Head of Research & Chief Economist PT Mirae Asset Sekuritas Indonesia Rully Arya Wisnubroto mengatakan kondisi tersebut turut tercermin dari pergerakan pasar saham domestik.
Meski Indeks Harga Saham Gabungan (IHSG) kembali menguat, reli pasar dinilai belum sepenuhnya didukung saham-saham berfundamental besar maupun arus masuk investor asing.
"IHSG memang melanjutkan penguatan, tetapi kualitas reli masih terbatas. Kenaikan indeks lebih banyak ditopang saham-saham spekulatif, sementara investor asing masih mencatatkan net sell pada sejumlah saham berkapitalisasi besar seperti TLKM, BBRI, dan ASII," ujar Rully.
Menurut Rully, kondisi tersebut menunjukkan pelaku pasar belum sepenuhnya menjadikan data pertumbuhan ekonomi sebagai katalis utama investasi.

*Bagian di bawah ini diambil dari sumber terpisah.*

Lemma walk_names_sweep fuel p a :
  walk_spec th fuel -> p <> [] ->
  forall es pre s,
    find (roots s) p = Some (Dir a None (pre ++ es)) ->
    NoDup (map fst (pre ++ es)) ->
    forallb (fun e => wf_node (snd e)) es = true ->
    (list_max (map (fun e => height (snd e)) es) <= fuel)%nat ->
    exists s',
      filepath.walk_names
        (fun q i => filepath.walk fuel q i (walkFn th)) (walkFn th) p
        (map fst es) s = Done None s' /\
      roots s' =
        alter (fun _ => Some (Dir a None (pre ++ sweep_ents th es))) p
              (roots s) /\
      deletedCount s' =
        count_up (list_sum (map (fun e => deleted_in th (snd e)) es))
                 (deletedCount s) /\
      errorCount s' =
        count_up (list_sum (map (fun e => failed_in th (snd e)) es))
                 (errorCount s).
Proof.
  intros Hwalk Hp. induction es as [|[x m] es IH]; intros pre s Hfind Hnd Hwf Hh.
  - exists s. repeat split.
    symmetry. apply alter_id. exact Hfind.
  - cbn [map fst filepath.walk_names].
    erewrite bind_Done; [|apply Lstat_steps].
    set (s1 := set_trace _ s).
    assert (Hx : ~ In x (map fst pre)) by (eapply not_in_pre; exact Hnd).
    assert (Hm : find (roots s) (filepath.Join p x) = Some m).
    { unfold filepath.Join. rewrite find_snoc by exact Hp.
      rewrite Hfind.
      rewrite lookup_app by exact Hx. cbn. rewrite String.eqb_refl.
      reflexivity. }
    rewrite Hm.
    cbn [forallb snd] in Hwf. apply andb_true_iff in Hwf.
    destruct Hwf as [Hwfm Hwf].
    cbn [map list_max fold_right snd] in Hh.
    assert (Hhm : (height m <= fuel)%nat) by lia.
    assert (Hhes : (list_max (map (fun e => height (snd e)) es) <= fuel)%nat)
      by (unfold list_max; lia).
    destruct (stat_of (Some m)) as [fi err] eqn:Estat.
    destruct err as [e|]; cbn [notnil].
    + (* the entry cannot be examined *)
      assert (Em : m = NoStat e).
      { destruct m; cbn in Estat; inversion Estat; reflexivity. }
      subst m.
      destruct (IH (pre ++ [(x, NoStat e)])
                   (set_Logger (Logger s1 ++
                      [mkEntry WarnLevel "task log"
                         [zap.String "task" Name;
                          zap.String "type" "loopRun";
                          zap.String "path"
                            (path_string (filepath.Join p x));
                          zap.String "msg" "error accessing path";
                          zap.Error e]]) s1))
        as [s' [Hrun [Hroots [Hdel Herr]]]].
      * cbn [roots set_Logger]. change (roots s1) with (roots s).
        rewrite <- app_assoc. exact Hfind.
      * rewrite <- app_assoc. exact Hnd.
      * exact Hwf.
      * exact Hhes.
      * exists s'. split; [|split; [|split]].
        -- exact Hrun.
        -- rewrite Hroots. rewrite <- app_assoc. reflexivity.
        -- rewrite Hdel. reflexivity.
        -- rewrite Herr. reflexivity.
    + (* a file or a directory: the recursive call *)
      assert (Efi : exists i, fi = Some i).
      { destruct m; cbn in Estat; inversion Estat; eauto. }
      destruct Efi as [i ->].
      destruct (Hwalk (filepath.Join p x) m i s1) as [s2 [Hrun2 [Hroots2 [Hdel2 Herr2]]]];
        try assumption.
      { unfold filepath.Join. destruct p; [contradiction | discriminate]. }
      erewrite bind_Done; [|exact Hrun2]. cbn [notnil].
      assert (Hfind2 : find (roots s2) p =
                Some (Dir a None ((pre ++ keep x (sweep_node th m)) ++ es))).
      { rewrite Hroots2. unfold filepath.Join.
        rewrite alter_snoc by exact Hp. change (roots s1) with (roots s).
        erewrite find_alter; [reflexivity | exact Hfind |].
        cbn [into_dir]. rewrite alter_entry_app by exact Hx.
        cbn [alter_entry]. rewrite String.eqb_refl.
        rewrite <- app_assoc.
        destruct (sweep_node th m); reflexivity. }
      destruct (IH (pre ++ keep x (sweep_node th m)) s2)
        as [s' [Hrun [Hroots [Hdel Herr]]]].
      * exact Hfind2.
      * eapply map_fst_keep. exact Hnd.
      * exact Hwf.
      * exact Hhes.
      * exists s'. split; [|split; [|split]].
        -- exact Hrun.
        -- rewrite Hroots, Hroots2. unfold filepath.Join.
           rewrite alter_snoc by exact Hp. rewrite alter_over.
           change (roots s1) with (roots s).
           rewrite sweep_ents_cons, <- app_assoc. reflexivity.
        -- rewrite Hdel, Hdel2. cbn [map list_sum fold_right snd].
           rewrite count_up_add. reflexivity.
        -- rewrite Herr, Herr2. cbn [map list_sum fold_right snd].
           rewrite count_up_add. reflexivity.
Qed.
(** * Songs API: the JSON-backed record store

    A shallow embedding of the two implementations of the song store,

    - [Minimal]: [api-python/main.py] (Flask handlers over a bare JSON file),
    - [Pro]: [api-python-profesional] ([models/song.py],
      [services/database.py] and the handlers of [app.py]),

    followed by the properties of the store that hold of them.

    Modelling conventions.
    - A Python [str] is the list of its code points, so that [len] and
      [str.strip] are those of Python.
    - A JSON object / Python [dict] with string keys is a [gmap string pyval].
      Values range over [None], [bool], [int], [str] and [datetime];
      floating-point numbers and nested containers as field values are
      outside the model.
    - The JSON text of a file is not modelled: a file holds a document or is
      unreadable as one.  A timestamp is a [str], its ISO-8601 text, in what
      [isoformat()] returns and in a file, and a [datetime] object in a
      [Song] and in what [Song.dict()] returns; [json.dump] encodes the
      first and raises a [TypeError] on the second.
    - The file system and the clock are the environment of a call ([env]):
      whether each file operation of the call goes through, the instant
      [datetime.now()] yields during the call, and the identifier [uuid4()]
      draws. *)

From Stdlib Require Import ZArith NArith Ascii String.
From stdpp Require Import gmap strings list.

Local Open Scope Z_scope.

(** ** Python values *)

(** A [str]: its code points. *)
Definition pystr : Type := list N.

(** The literal with the given (ASCII) spelling. *)
Definition pys (s : string) : pystr :=
  N_of_ascii <$> list_ascii_of_string s.

(** [c.isspace()] for a one-character string: the code points
    [str.strip()] removes. *)
Definition py_isspace (c : N) : bool :=
  ((9 <=? c) && (c <=? 13) || (28 <=? c) && (c <=? 32)
   || (c =? 133) || (c =? 160) || (c =? 5760)
   || (8192 <=? c) && (c <=? 8202)
   || (c =? 8232) || (c =? 8233) || (c =? 8239) || (c =? 8287)
   || (c =? 12288))%N.

Fixpoint lstrip (s : pystr) : pystr :=
  match s with
  | c :: s' => if py_isspace c then lstrip s' else s
  | [] => []
  end.

Definition rstrip (s : pystr) : pystr := reverse (lstrip (reverse s)).

(** [s.strip()] *)
Definition strip (s : pystr) : pystr := rstrip (lstrip s).

(** A naive [datetime], as [datetime.now()] yields it. *)
Record datetime := DateTime {
  dt_year : Z;
  dt_month : Z;
  dt_day : Z;
  dt_hour : Z;
  dt_minute : Z;
  dt_second : Z;
  dt_microsecond : Z
}.

Global Instance datetime_eq_dec : EqDecision datetime.
Proof. solve_decision. Defined.

Inductive pyval :=
  | VNone
  | VBool (b : bool)
  | VInt (z : Z)
  | VStr (s : pystr)
  | VDatetime (t : datetime).

Global Instance pyval_eq_dec : EqDecision pyval.
Proof. solve_decision. Defined.

(** A [dict] with string keys. *)
Abbreviation pydict := (gmap string pyval).

(** [n] in decimal, over [width] digits: the format [%0<width>d]. *)
Fixpoint zero_padded (width : nat) (n : Z) : pystr :=
  match width with
  | O => []
  | S width' => zero_padded width' (n / 10) ++ [Z.to_N (48 + n mod 10)]
  end.

(** The text of [t.isoformat()]: [YYYY-MM-DDTHH:MM:SS], followed by
    [.ffffff] when the microseconds are not 0. *)
Definition isoformat_text (t : datetime) : pystr :=
  zero_padded 4 (dt_year t) ++ pys "-" ++ zero_padded 2 (dt_month t)
  ++ pys "-" ++ zero_padded 2 (dt_day t) ++ pys "T"
  ++ zero_padded 2 (dt_hour t) ++ pys ":" ++ zero_padded 2 (dt_minute t)
  ++ pys ":" ++ zero_padded 2 (dt_second t)
  ++ (if bool_decide (dt_microsecond t = 0) then []
      else pys "." ++ zero_padded 6 (dt_microsecond t)).

(** [t.isoformat()]: a [str]. *)
Definition isoformat (t : datetime) : pyval := VStr (isoformat_text t).

(** What [json.dump] encodes: [None], a [bool], an [int] and a [str]; on a
    [datetime] it raises a [TypeError]. *)
Definition json_encodable (v : pyval) : bool :=
  match v with
  | VDatetime _ => false
  | _ => true
  end.

(** A [dict] all of whose values [json.dump] encodes. *)
Definition json_dict (d : pydict) : bool :=
  bool_decide (map_Forall (λ _ v, json_encodable v = true) d).

(** The integer a value is when [isinstance(v, int)] ([bool] is a subclass
    of [int]: [True == 1]). *)
Definition as_int (v : pyval) : option Z :=
  match v with
  | VInt z => Some z
  | VBool b => Some (if b then 1 else 0)
  | _ => None
  end.

(** [isinstance(v, int)] *)
Definition is_int (v : pyval) : bool := bool_decide (is_Some (as_int v)).

(** [v == n] for an [int] [n]. *)
Definition py_eq_int (v : pyval) (n : Z) : bool :=
  match as_int v with
  | Some z => bool_decide (z = n)
  | None => false
  end.

(** [d.get("id") == song_id]; a missing key gives [None], equal to no
    integer. *)
Definition id_matches (song_id : Z) (d : pydict) : bool :=
  match d !! "id" with
  | Some v => py_eq_int v song_id
  | None => false
  end.

(** [max(l, default=0)] on integers. *)
Definition max_default0 (l : list Z) : Z :=
  match l with
  | [] => 0
  | z :: l' => foldl Z.max z l'
  end.

(** ** The backing files *)

(** The whole-file container: [{"songs": [...], "metadata": {...}}]; [None]
    is an absent key. *)
Record document := Document {
  doc_songs : option (list pydict);
  doc_metadata : option pydict
}.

Sejumlah saham berfundamental kuat seperti TLKM, BBRI, BBCA, ASII, dan BMRI masih mengalami tekanan meskipun pertumbuhan ekonomi Indonesia tercatat lebih baik dari ekspektasi pasar.
"Kami melihat pasar saat ini tidak hanya memperhatikan besarnya angka pertumbuhan ekonomi, tetapi juga mencermati kualitas dan keberlanjutan sumber pertumbuhan tersebut. Selama arus dana asing belum kembali dan saham-saham berkapitalisasi besar belum menunjukkan penguatan yang lebih merata, investor masih cenderung bersikap selektif," ujar Rully.